Task instructions: When you reach the line containing "(visibilityChanges r) (customEvents r)." in the records below, start copying exactly, and stop once you have copied the line containing "let givenTokens := List.removelast".

Stored data entries:
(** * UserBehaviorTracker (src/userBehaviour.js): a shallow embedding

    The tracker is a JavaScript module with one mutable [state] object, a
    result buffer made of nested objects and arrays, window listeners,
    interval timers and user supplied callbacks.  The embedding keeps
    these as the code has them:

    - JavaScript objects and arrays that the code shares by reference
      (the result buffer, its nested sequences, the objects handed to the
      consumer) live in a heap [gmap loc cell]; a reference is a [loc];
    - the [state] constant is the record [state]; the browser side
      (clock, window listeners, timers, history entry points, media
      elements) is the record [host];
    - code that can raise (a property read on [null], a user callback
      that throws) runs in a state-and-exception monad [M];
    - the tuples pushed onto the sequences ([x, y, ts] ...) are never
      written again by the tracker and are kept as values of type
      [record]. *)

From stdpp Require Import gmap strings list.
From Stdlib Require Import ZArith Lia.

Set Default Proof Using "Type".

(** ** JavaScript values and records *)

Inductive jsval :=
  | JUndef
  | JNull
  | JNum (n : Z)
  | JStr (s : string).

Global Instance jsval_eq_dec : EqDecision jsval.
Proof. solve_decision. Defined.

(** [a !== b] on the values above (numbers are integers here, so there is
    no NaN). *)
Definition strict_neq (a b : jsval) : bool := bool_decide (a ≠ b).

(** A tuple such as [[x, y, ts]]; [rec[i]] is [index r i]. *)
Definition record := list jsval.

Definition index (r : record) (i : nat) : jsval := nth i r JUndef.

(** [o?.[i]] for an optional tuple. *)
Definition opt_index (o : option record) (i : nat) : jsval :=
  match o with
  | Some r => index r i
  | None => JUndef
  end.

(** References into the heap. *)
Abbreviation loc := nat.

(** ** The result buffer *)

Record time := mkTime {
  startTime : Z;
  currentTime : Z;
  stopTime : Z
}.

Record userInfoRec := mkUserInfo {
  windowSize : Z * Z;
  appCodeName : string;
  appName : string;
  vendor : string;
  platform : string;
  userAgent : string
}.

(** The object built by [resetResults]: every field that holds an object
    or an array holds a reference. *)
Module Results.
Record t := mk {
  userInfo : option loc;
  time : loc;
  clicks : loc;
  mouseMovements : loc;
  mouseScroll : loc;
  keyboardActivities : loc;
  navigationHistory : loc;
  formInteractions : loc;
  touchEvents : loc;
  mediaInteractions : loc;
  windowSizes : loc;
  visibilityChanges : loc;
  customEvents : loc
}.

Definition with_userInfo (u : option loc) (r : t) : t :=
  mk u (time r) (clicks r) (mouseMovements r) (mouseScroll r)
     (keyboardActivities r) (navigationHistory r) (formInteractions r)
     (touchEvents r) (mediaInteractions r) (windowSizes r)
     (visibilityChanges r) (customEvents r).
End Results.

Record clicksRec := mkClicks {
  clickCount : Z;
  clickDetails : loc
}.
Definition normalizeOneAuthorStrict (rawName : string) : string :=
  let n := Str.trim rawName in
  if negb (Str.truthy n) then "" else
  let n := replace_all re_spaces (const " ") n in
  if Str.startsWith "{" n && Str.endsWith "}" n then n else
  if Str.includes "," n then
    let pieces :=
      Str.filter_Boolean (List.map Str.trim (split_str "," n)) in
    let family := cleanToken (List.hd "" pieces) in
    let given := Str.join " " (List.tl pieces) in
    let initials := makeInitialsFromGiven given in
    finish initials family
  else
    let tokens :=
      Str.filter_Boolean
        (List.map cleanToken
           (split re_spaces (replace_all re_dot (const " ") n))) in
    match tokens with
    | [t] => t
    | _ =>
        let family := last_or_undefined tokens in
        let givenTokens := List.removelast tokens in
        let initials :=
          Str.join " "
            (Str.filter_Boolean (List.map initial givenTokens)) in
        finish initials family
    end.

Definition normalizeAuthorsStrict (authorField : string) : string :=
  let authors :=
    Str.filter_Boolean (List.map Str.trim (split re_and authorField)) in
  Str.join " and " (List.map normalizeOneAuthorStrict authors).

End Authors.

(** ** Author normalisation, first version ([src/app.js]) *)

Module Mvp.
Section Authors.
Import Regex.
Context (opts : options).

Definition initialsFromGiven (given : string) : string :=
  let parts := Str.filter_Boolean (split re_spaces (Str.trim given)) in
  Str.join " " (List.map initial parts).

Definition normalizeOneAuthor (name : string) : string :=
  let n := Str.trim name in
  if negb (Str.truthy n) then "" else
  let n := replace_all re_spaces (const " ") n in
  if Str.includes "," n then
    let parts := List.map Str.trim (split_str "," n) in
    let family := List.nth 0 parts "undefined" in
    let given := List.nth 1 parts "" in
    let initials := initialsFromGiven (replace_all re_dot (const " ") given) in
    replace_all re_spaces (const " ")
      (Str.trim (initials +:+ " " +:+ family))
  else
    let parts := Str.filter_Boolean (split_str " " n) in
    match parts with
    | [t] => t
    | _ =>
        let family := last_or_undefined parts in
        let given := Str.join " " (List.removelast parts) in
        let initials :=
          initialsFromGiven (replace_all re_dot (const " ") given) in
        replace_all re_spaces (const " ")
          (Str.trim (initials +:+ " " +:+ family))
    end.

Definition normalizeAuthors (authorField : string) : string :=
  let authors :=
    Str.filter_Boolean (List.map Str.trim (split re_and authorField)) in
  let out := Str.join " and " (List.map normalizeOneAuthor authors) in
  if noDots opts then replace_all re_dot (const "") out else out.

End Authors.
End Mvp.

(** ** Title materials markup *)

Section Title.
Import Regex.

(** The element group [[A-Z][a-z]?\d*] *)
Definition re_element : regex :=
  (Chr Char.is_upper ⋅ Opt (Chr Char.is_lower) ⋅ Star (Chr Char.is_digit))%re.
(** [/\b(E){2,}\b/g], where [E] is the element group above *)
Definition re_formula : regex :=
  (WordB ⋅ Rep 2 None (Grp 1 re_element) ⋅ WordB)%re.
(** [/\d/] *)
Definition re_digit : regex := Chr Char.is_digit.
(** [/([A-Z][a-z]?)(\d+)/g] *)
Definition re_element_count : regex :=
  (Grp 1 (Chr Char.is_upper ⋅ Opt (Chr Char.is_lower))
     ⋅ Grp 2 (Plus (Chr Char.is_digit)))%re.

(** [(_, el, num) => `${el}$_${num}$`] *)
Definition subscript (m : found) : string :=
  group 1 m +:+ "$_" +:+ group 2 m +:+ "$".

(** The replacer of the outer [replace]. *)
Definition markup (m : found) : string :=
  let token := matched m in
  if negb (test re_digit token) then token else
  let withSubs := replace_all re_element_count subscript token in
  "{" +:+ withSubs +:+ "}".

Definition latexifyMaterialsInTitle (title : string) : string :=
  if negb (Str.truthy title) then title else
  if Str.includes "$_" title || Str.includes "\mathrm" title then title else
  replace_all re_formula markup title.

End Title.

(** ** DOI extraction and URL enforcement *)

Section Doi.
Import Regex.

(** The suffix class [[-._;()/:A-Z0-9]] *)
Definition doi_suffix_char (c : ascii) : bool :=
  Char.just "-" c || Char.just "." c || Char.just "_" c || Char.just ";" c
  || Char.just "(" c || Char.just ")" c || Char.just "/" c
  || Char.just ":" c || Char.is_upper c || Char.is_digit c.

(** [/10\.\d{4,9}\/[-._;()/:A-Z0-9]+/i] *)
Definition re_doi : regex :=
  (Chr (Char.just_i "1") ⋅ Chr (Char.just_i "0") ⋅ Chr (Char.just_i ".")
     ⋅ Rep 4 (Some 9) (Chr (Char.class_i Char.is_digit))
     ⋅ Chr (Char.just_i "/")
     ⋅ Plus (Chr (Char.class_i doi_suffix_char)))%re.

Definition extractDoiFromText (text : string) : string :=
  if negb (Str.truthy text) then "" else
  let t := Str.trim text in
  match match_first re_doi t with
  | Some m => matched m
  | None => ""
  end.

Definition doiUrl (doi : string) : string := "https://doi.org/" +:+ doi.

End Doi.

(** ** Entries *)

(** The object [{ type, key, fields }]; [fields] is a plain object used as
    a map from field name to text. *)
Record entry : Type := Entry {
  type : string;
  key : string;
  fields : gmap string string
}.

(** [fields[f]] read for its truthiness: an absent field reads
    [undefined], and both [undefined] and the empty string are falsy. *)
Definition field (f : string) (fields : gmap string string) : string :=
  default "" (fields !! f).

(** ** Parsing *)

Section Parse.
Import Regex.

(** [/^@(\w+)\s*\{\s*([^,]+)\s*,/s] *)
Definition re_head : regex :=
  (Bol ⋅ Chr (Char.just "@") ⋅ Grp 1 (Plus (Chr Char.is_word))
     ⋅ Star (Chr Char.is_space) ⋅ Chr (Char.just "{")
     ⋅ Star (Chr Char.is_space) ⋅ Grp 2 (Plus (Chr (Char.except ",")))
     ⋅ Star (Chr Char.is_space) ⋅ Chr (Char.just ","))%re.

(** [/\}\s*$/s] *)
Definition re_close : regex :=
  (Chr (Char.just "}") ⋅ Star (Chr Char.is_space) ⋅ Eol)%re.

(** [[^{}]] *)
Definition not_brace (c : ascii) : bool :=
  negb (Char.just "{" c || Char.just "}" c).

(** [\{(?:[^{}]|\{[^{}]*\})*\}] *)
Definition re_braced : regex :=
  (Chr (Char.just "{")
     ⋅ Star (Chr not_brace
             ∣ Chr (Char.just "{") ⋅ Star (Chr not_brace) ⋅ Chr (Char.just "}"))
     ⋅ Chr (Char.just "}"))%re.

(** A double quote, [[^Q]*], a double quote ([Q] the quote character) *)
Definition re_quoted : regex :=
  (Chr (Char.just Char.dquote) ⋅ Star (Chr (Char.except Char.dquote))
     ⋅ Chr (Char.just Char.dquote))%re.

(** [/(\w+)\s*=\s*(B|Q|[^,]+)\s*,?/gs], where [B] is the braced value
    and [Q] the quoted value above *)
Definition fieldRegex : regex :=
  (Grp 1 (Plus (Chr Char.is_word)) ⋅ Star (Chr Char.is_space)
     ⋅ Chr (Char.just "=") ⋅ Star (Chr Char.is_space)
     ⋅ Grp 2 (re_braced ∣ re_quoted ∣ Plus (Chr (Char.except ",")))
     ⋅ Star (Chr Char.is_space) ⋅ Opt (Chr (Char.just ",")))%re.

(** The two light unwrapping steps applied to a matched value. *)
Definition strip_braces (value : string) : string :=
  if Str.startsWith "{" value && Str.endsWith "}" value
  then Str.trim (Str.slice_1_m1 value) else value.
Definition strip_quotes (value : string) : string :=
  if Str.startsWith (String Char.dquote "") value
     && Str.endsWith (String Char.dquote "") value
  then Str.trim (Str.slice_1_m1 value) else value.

Response:
     (visibilityChanges r) (customEvents r).
End Results.

Record clicksRec := mkClicks {
  clickCount : Z;
  clickDetails : loc
}.
Definition normalizeOneAuthorStrict (rawName : string) : string :=
  let n := Str.trim rawName in
  if negb (Str.truthy n) then "" else
  let n := replace_all re_spaces (const " ") n in
  if Str.startsWith "{" n && Str.endsWith "}" n then n else
  if Str.includes "," n then
    let pieces :=
      Str.filter_Boolean (List.map Str.trim (split_str "," n)) in
    let family := cleanToken (List.hd "" pieces) in
    let given := Str.join " " (List.tl pieces) in
    let initials := makeInitialsFromGiven given in
    finish initials family
  else
    let tokens :=
      Str.filter_Boolean
        (List.map cleanToken
           (split re_spaces (replace_all re_dot (const " ") n))) in
    match tokens with
    | [t] => t
    | _ =>
        let family := last_or_undefined tokens in
        let givenTokens := List.removelast tokens in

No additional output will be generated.